The survey was conducted to find out how security management issues affect the agility of organisations, with regard to connectivity of critical applications in data centres.
The study shows that while many organisations are planning to migrate critical business applications from physical infrastructure to private, public or hybrid clouds in the next 12 months, 66% of organisations have had unexpected application connectivity disruptions or outages during their data centre migration projects.
74% of respondents said they spent more than one man-week per year on firewall audits. 18% reported that their organisation devoted at least one man-month to firewall audits per year. More streamlined processes for auditing and managing changes would free IT professionals to focus on more strategic tasks that would boost organisations' productivity.
"Critical business applications fuel today's data centres, but security teams lack visibility on how their activities impact the business," said Nimmy Reichenberg, Vice President of Marketing and Business Development, AlgoSec.
"As a result, provisioning connectivity for data centre applications is time-consuming, severely hampering business agility, and increasing the risk of business disruptions and security breaches caused by errors in firewall configuration. As our study shows, these challenges are magnified when migrating applications or entire data centres to the cloud."
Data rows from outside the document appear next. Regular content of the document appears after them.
Lemma trivia_compatible (tr v : list ascii) :
  trivia tr -> compatible v (tr ++ v).
Proof.
  intros Htr. destruct Htr as [|a u Ha Hu|body nl u Hb Hnl Hu].
  - now left.
  - right. cbn [app lookahead]. split; char_class.
  - right. cbn [app lookahead]. split; reflexivity.
Qed.

(** The tokens do not change when white space and comments [tr] are put
    where, at the start of some call of [gettok], only white space and
    comments [tr0] separate the lexer from the rest [post] of the input. *)
Lemma lex_trace_insert (k : nat) :
  forall (s : State) (u : list ascii) (s_k : State) (tr0 tr post : list ascii),
    trivia tr0 -> trivia tr ->
    gettok_iter k (with_pending s u) = Some s_k ->
    pending s_k = tr0 ++ post ->
    exists pre0,
      u = pre0 ++ tr0 ++ post
      /\ forall m, lex_trace m (with_pending s (pre0 ++ tr0 ++ tr ++ post)) =
                   lex_trace m (with_pending s u).
Proof.
  induction k as [|k IH]; intros s u s_k tr0 tr post Htr0 Htr Hk Hp.
  - cbn [gettok_iter] in Hk. injection Hk as <-.
    rewrite pending_with_pending in Hp. subst u.
    exists []. split; [reflexivity|]. intros m. cbn [app].
    destruct m as [|m]; [reflexivity|]. cbn [lex_trace].
    rewrite (gettok_trivia s tr0 _ Htr0), (gettok_trivia s tr _ Htr).
    now rewrite (gettok_trivia s tr0 _ Htr0).
  - cbn [gettok_iter] in Hk.
    destruct (gettok_cases s u) as [[Heof Happ]|(tok & s1 & t & v & Ht & -> & Hg & Hrepl)].
    + rewrite Heof, gettok_iter_end in Hk. injection Hk as <-.
      rewrite pending_with_pending in Hp.
      symmetry in Hp. apply app_eq_nil in Hp as [-> ->].
      exists u. split; [now rewrite app_nil_r|]. intros m. cbn [app].
      rewrite !app_nil_r.
      apply (lex_trace_step m _ _ tok_eof (with_pending s []) (with_pending s []));
        [now apply Happ|exact Heof|reflexivity|reflexivity|reflexivity].
    + rewrite Hg in Hk.
      destruct (IH s1 v s_k tr0 tr post Htr0 Htr Hk Hp) as (pre0 & Hv & Hrest).
      exists (t ++ pre0). split; [now rewrite Hv, <- app_assoc|].
      intros m. rewrite <- app_assoc.
      assert (Hc : compatible v (pre0 ++ tr0 ++ tr ++ post)).
      { rewrite Hv. destruct pre0 as [|a pre0]; [|now left].
        destruct tr0 as [|a tr0]; [|now left]. cbn [app].
        now apply trivia_compatible. }
      apply (lex_trace_step m _ _ tok
               (with_pending s1 (pre0 ++ tr0 ++ tr ++ post)) (with_pending s1 v));
        [exact (Hrepl _ Hc)|exact Hg|reflexivity|reflexivity|exact Hrest].
Qed.

Lemma lex_trace_boundary (s : State) (pre post tr : list ascii) :
  trivia tr -> token_boundary s pre post ->
  forall m, lex_trace m (with_pending s (pre ++ tr ++ post)) =
            lex_trace m (with_pending s (pre ++ post)).
Proof.
  intros Htr (k & s_k & tr0 & Hk & Htr0 & Hp) m.
  destruct (lex_trace_insert k s (pre ++ post) s_k tr0 tr post Htr0 Htr Hk Hp)
    as (pre0 & Hu & Hm).
  rewrite app_assoc in Hu. apply app_inv_tail in Hu. subst pre.
  rewrite <- Hm. now rewrite <- !app_assoc.
Qed.

(** ** The parser sees the input only through its tokens *)

Lemma gettok_fuel_lexer_eq (n : nat) :
  forall s1 s2, lexer_eq s1 s2 ->
    match gettok_fuel n s1, gettok_fuel n s2 with
    | Some (t1, s1'), Some (t2, s2') =>
        t1 = t2 /\ lexer_eq s1' s2' /\ statics_eq s1' s1 /\ statics_eq s2' s2
    | None, None => True
    | _, _ => False
    end.
Proof.
  induction n as [|n IH]; intros s1 s2 (E1 & E2 & E3 & E4); [exact I|].
  cbn [gettok_fuel]. rewrite <- E1, <- E2, <- E3.
  destruct (skip_whitespace (LastChar s1) (stdin s1)) as [c inp].
  destruct (isalpha c).
  { destruct (read_identifier (IdentifierStr s1) inp) as [[id c'] inp'].
    destruct (String.eqb id "def");
      [|destruct (String.eqb id "extern")]; repeat split; assumption. }
  destruct (isdigit c || (c =? chr "."))%bool.
  { destruct (read_number EmptyString c inp) as [[NumStr c'] inp'].
    repeat split; assumption. }
  assert (Hrest : forall c0 inp0,
            match gettok_rest (set_lexer s1 c0 inp0), gettok_rest (set_lexer s2 c0 inp0) with
            | (t1, s1'), (t2, s2') =>
                t1 = t2 /\ lexer_eq s1' s2' /\ statics_eq s1' s1 /\ statics_eq s2' s2
            end).
  { intros c0 inp0. unfold gettok_rest. cbn [LastChar stdin set_lexer].
    destruct (c0 =? EOF); [repeat split; assumption|].
    destruct (getchar inp0) as [c1 inp1]. repeat split; assumption. }
  destruct (c =? chr "#").
  - destruct (skip_comment inp) as [c' inp'].
    destruct (negb (c' =? EOF)).
    + specialize (IH (set_lexer s1 c' inp') (set_lexer s2 c' inp')).
      destruct (gettok_fuel n (set_lexer s1 c' inp')) as [[t1 s1']|],
               (gettok_fuel n (set_lexer s2 c' inp')) as [[t2 s2']|];
        apply IH; repeat split; assumption.
    + specialize (Hrest c' inp').
      destruct (gettok_rest (set_lexer s1 c' inp')), (gettok_rest (set_lexer s2 c' inp')).
      exact Hrest.
  - specialize (Hrest c inp).
    destruct (gettok_rest (set_lexer s1 c inp)), (gettok_rest (set_lexer s2 c inp)).
    exact Hrest.
Qed.

Lemma lexer_eq_refl (s : State) : lexer_eq s s.
Proof. repeat split. Qed.

Lemma gettok_statics (s : State) (t : Z) (s' : State) :
  gettok s = Some (t, s') -> statics_eq s' s.
Proof.
  intros H. pose proof (gettok_fuel_lexer_eq (S (length (stdin s))) s s (lexer_eq_refl s)) as E.
  unfold gettok in H. rewrite H in E. apply E.
Qed.

Lemma lex_trace_lexer_eq (m : nat) :
  forall s1 s2, lexer_eq s1 s2 -> lex_trace m s1 = lex_trace m s2.
Proof.
  induction m as [|m IH]; intros s1 s2 H; [reflexivity|].
  cbn [lex_trace]. unfold gettok.
  pose proof (gettok_fuel_lexer_eq (S (length (stdin s1))) s1 s2 H) as E.
  destruct H as (H1 & _). rewrite <- H1.
  destruct (gettok_fuel _ s1) as [[t1 s1']|], (gettok_fuel _ s2) as [[t2 s2']|];
    try contradiction; [|reflexivity].
  destruct E as (-> & Hl & _ & _). rewrite (IH _ _ Hl).
  destruct Hl as (_ & _ & -> & ->). reflexivity.
Qed.

Lemma sim_ret {A} (a : A) : sim (ret a).
Proof. intros s1 s2 H. cbn. auto. Qed.

Lemma sim_out_of_fuel {A} : sim (@out_of_fuel A).
Proof. intros s1 s2 H. exact I. Qed.

Lemma sim_bind {A B} (m : M A) (k : A -> M B) :
  sim m -> (forall a, sim (k a)) -> sim (bind m k).
Proof.
  intros Hm Hk s1 s2 H. unfold bind. specialize (Hm s1 s2 H).
  destruct (m s1) as [[a1 s1']|], (m s2) as [[a2 s2']|]; try contradiction; [|exact I].
  destruct Hm as [-> H']. apply Hk, H'.
Qed.

Lemma sim_ext {A} (m m' : M A) : (forall s, m s = m' s) -> sim m' -> sim m.
Proof. intros E H s1 s2 Hs. rewrite !E. apply H, Hs. Qed.

Lemma sim_get {A} (f : State -> A) :
  (forall s1 s2, token_equiv s1 s2 -> f s1 = f s2) -> sim (get f).
Proof. intros Hf s1 s2 H. cbn. auto. Qed.

Lemma sim_get_CurTok : sim (get CurTok).
Proof. apply sim_get. intros s1 s2 H. apply H. Qed.

Lemma sim_get_IdentifierStr : sim (get IdentifierStr).
Proof. apply sim_get. intros s1 s2 H. apply H. Qed.

Lemma sim_get_Number : sim (get (fun s => NumberExprAST (NumVal s))).
Proof. apply sim_get. intros s1 s2 (_ & E & _). now rewrite E. Qed.

Lemma token_equiv_change (s1 s2 s1' s2' : State) :
  token_equiv s1 s2 -> lexer_eq s1' s1 -> lexer_eq s2' s2 ->
  CurTok s1' = CurTok s2' -> BinopPrecedence s1' = BinopPrecedence s2' ->
  stderr s1' = stderr s2' ->
  token_equiv s1' s2'.
Proof.
  intros (E1 & E2 & E3 & E4 & E5 & E6) L1 L2 Hc Ht He.
  destruct L1 as (A1 & A2 & A3 & A4). destruct L2 as (B1 & B2 & B3 & B4).
  repeat split; try congruence.
  intros m.
  rewrite (lex_trace_lexer_eq m s1' s1), (lex_trace_lexer_eq m s2' s2);
    [apply E6| |]; repeat split; assumption.
Qed.

Lemma sim_LogError (Str : string) : sim (LogError Str).
Proof.
  intros s1 s2 H. cbn. split; [reflexivity|].
  apply (token_equiv_change s1 s2); try (repeat split; fail); try exact H.
  - apply H.
  - apply H.
  - cbn [stderr set_stderr]. destruct H as (_ & _ & _ & _ & -> & _). reflexivity.
Qed.

Lemma sim_GetTokPrecedence : sim GetTokPrecedence.
Proof.
  intros s1 s2 (E1 & E2 & E3 & E4 & E5 & E6). rewrite !GetTokPrecedence_eq.
  rewrite <- E3, <- E4. destruct (negb (isascii (CurTok s1))).
  - split; [reflexivity|]. repeat split; assumption.
  - cbv zeta. split; [reflexivity|].
    apply (token_equiv_change s1 s2); try (repeat split; fail);
      [repeat split; assumption|exact E3|exact E5].
Qed.

Lemma sim_getNextToken : sim getNextToken.
Proof.
  intros s1 s2 (E1 & E2 & E3 & E4 & E5 & E6). unfold getNextToken.
  destruct (gettok_total s1) as (t1 & s1' & H1).
  destruct (gettok_total s2) as (t2 & s2' & H2).
  rewrite H1, H2.
  pose proof (E6 1%nat) as T1. cbn [lex_trace] in T1. rewrite H1, H2 in T1.
  injection T1 as -> Hid Hnum.
  destruct (gettok_statics _ _ _ H1) as (Hc1 & Ht1 & He1).
  destruct (gettok_statics _ _ _ H2) as (Hc2 & Ht2 & He2).
  split; [reflexivity|].
  assert (Hrest : forall m, lex_trace m s1' = lex_trace m s2').
  { intros m. pose proof (E6 (S m)) as T. cbn [lex_trace] in T.
    rewrite H1, H2 in T. now injection T. }
  apply (token_equiv_change s1' s2'); try (repeat split; fail).
  - unfold token_equiv. repeat apply conj; congruence.
  - cbn [BinopPrecedence set_CurTok]. congruence.
  - cbn [stderr set_CurTok]. congruence.
Qed.

Ltac sim_step :=
  first
    [ assumption
    | apply sim_ret
    | apply sim_get_CurTok
    | apply sim_get_IdentifierStr
    | apply sim_get_Number
    | apply sim_LogError
    | apply sim_getNextToken
    | apply sim_GetTokPrecedence
    | apply sim_bind; [|intros ?]
    | match goal with
      | |- sim (if ?b then _ else _) => destruct b
      | |- sim (match ?o with Some _ => _ | None => _ end) => destruct o
      | H : forall _, sim _ |- _ => apply H
      | H : forall _ _, sim _ |- _ => apply H
      end ].

Lemma Parse_sim (n : nat) :
  sim (ParsePrimary n) /\
  sim (ParseParenExpr n) /\
  sim (ParseIdentifierExpr n) /\
  (forall Args, sim (ParseArgs n Args)) /\
  sim (ParseExpression n) /\
  (forall ExprPrec LHS, sim (ParseBinOpRHS n ExprPrec LHS)).
Proof.
  induction n as [|n (IH1 & IH2 & IH3 & IH4 & IH5 & IH6)].
  - repeat apply conj; intros; apply sim_out_of_fuel.
  - repeat apply conj; intros.
    + rewrite ParsePrimary_S. unfold ParseNumberExpr. repeat sim_step.
    + rewrite ParseParenExpr_S. repeat sim_step.
    + rewrite ParseIdentifierExpr_S. repeat sim_step.
    + rewrite ParseArgs_S. repeat sim_step.
    + rewrite ParseExpression_S. repeat sim_step.
    + eapply sim_ext; [apply ParseBinOpRHS_S|]. repeat sim_step.
Qed.
Ltac reader :=
  match goal with
  | |- sameCounts (lib ?st) _ =>
    destruct st as [l o];
    destruct l as [games paths cats plats last [w r] cfg];
    run; destruct w; simpl;
    repeat match goal with
           | |- context [if ?c then _ else _] => destruct c; simpl
           | |- context [match ?c with Some _ => _ | None => _ end] =>
             destruct c; simpl
           end;
    apply sameCounts_refl
  end.

Lemma GetGames_sameCounts st platform category :
  sameCounts (lib st) (lib (stateOf (GetGames platform category st))).
Proof. unfold GetGames. reader. Qed.

Lemma GetGameByID_sameCounts st id :
  sameCounts (lib st) (lib (stateOf (GetGameByID id st))).
Proof. unfold GetGameByID. reader. Qed.

Lemma GetFavorites_sameCounts st :
  sameCounts (lib st) (lib (stateOf (GetFavorites st))).
Proof. unfold GetFavorites. reader. Qed.

Lemma GetRecentlyPlayed_sameCounts st limit :
  sameCounts (lib st) (lib (stateOf (GetRecentlyPlayed limit st))).
Proof.
  destruct st as [l o]; destruct l as [games paths cats plats last [w r] cfg].
  unfold GetRecentlyPlayed, rlocked, RLock, RUnlock, getLib, modifyLib, ret,
    mbind, M_bind, bind. simpl.
  destruct w; simpl; [apply sameCounts_refl|].
  destruct (_ && _); apply sameCounts_refl.
Qed.

(** C10. After [Scan] (of fewer than [2^63] records, as every Go slice
    holds) the entry of [Platforms] for a name is the number of records with
    that platform, and there is no entry for a name that no record has;
    likewise for [Categories]. [ToggleFavorite], [GetGames], [GetGameByID],
    [GetFavorites] and [GetRecentlyPlayed] keep the counts consistent. *)
Theorem counts_consistent `{CaseTables} (st : State) :
  (mu (lib st) = unlocked ->
   Z.of_nat (length (Games (scanned st))) < 2 ^ 63 ->
   consistent (scanned st)) /\
  (consistent (lib st) ->
   (forall id, consistent (lib (stateOf (ToggleFavorite id st)))) /\
   (forall platform category,
      consistent (lib (stateOf (GetGames platform category st)))) /\
   (forall id, consistent (lib (stateOf (GetGameByID id st)))) /\
   consistent (lib (stateOf (GetFavorites st))) /\
   (forall limit, consistent (lib (stateOf (GetRecentlyPlayed limit st))))).
Proof.
  split.
  - intros Hmu Hlen. apply incremented_consistent; [exact Hlen|].
    apply scanned_incremented, Hmu.
  - intros Hc. split; [|split; [|split; [|split]]]; intros;
      (eapply sameCounts_consistent; [|exact Hc]).
    + apply ToggleFavorite_sameCounts.
    + apply GetGames_sameCounts.
    + apply GetGameByID_sameCounts.
    + apply GetFavorites_sameCounts.
    + apply GetRecentlyPlayed_sameCounts.
Qed.

Lemma counts_consistent_witness :
  consistent (@scanned caseless romsState) /\
  consistent (lib (stateOf (ToggleFavorite "PONGC"
                   {| lib := @scanned caseless romsState; os := romsOS |}))).
Proof.
  destruct (@counts_consistent caseless romsState) as [S _].
  assert (consistent (@scanned caseless romsState)) as C.
  { apply S; [reflexivity|]. vm_compute. reflexivity. }
  split; [exact C|].
  destruct (@counts_consistent caseless
              {| lib := @scanned caseless romsState; os := romsOS |}) as [_ T].
  destruct (T C) as [TF _]. apply TF.
Defined.

(** ** generateID *)

Lemma code_range c : 0 <= code c < 256.
Proof.
  unfold code. pose proof (N_ascii_bounded c) as B. lia.
Qed.

Lemma code_byte z : 0 <= z < 256 -> code (byte z) = z.
Proof.
  intros Hz. unfold code, byte. rewrite N_ascii_embedding by lia. lia.
Qed.

Lemma byte_code c : byte (code c) = c.
Proof. unfold code, byte. rewrite N2Z.id. apply ascii_N_embedding. Qed.

Lemma foldl_hash cs h :
  foldl (fun hash c => wrap32 (hash * 31 + c)) (h mod 2 ^ 32) cs
  = (h * 31 ^ Z.of_nat (length cs) + polynomial cs) mod 2 ^ 32.
Proof.
  revert h; induction cs as [|c cs IH]; intros h.
  - simpl. f_equal. lia.
  - cbn [foldl polynomial length]. unfold wrap32 at 2. rewrite IH.
    rewrite Nat2Z.inj_succ, Z.pow_succ_r by lia.
    rewrite (Z.mod_eq h (2 ^ 32)) by lia.
    replace (((h - 2 ^ 32 * (h / 2 ^ 32)) * 31 + c) * 31 ^ Z.of_nat (length cs)
             + polynomial cs)
      with (h * (31 * 31 ^ Z.of_nat (length cs))
            + (c * 31 ^ Z.of_nat (length cs) + polynomial cs)
            + (- (h / 2 ^ 32) * 31 * 31 ^ Z.of_nat (length cs)) * 2 ^ 32)
      by ring.
    apply Z_mod_plus_full.
Qed.

Lemma hash_polynomial path :
  foldl (fun hash c => wrap32 (hash * 31 + c)) 0 (runes path) = pathHash path.
Proof.
  change 0 with (0 mod 2 ^ 32) at 1. rewrite foldl_hash. unfold pathHash.
  f_equal; lia.
Qed.

Lemma letter_encoded x :
  utf8_EncodeRune (65 + x mod 26) = String (byte (65 + x mod 26)) EmptyString.
Proof.
  pose proof (Z.mod_pos_bound x 26 ltac:(lia)) as B.
  unfold utf8_EncodeRune, between.
  replace (0 <=? 65 + x mod 26) with true by (symmetry; apply Z.leb_le; lia).
  replace (65 + x mod 26 <=? 127) with true by (symmetry; apply Z.leb_le; lia).
  reflexivity.
Qed.

Lemma sliceTo_all n s : (String.length s <= n)%nat -> sliceTo n s = s.
Proof.
  revert n; induction s as [|c s IH]; intros [|n] Hn; simpl in *;
    try reflexivity; try lia.
  rewrite IH by lia. reflexivity.
Qed.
More findings from the survey show that most respondents still have the majority of their business applications in physical data centres, but one in five expects to migrate more than 40% of their applications to the cloud, and over a third plan to migrate at least 20% of their applications in the next 12 months. Furthermore, when decommissioning applications in their data centres, 59% of respondents said they have to manually identify which firewall rules to change, while 15% leave the unnecessary access rules in place, creating security risks.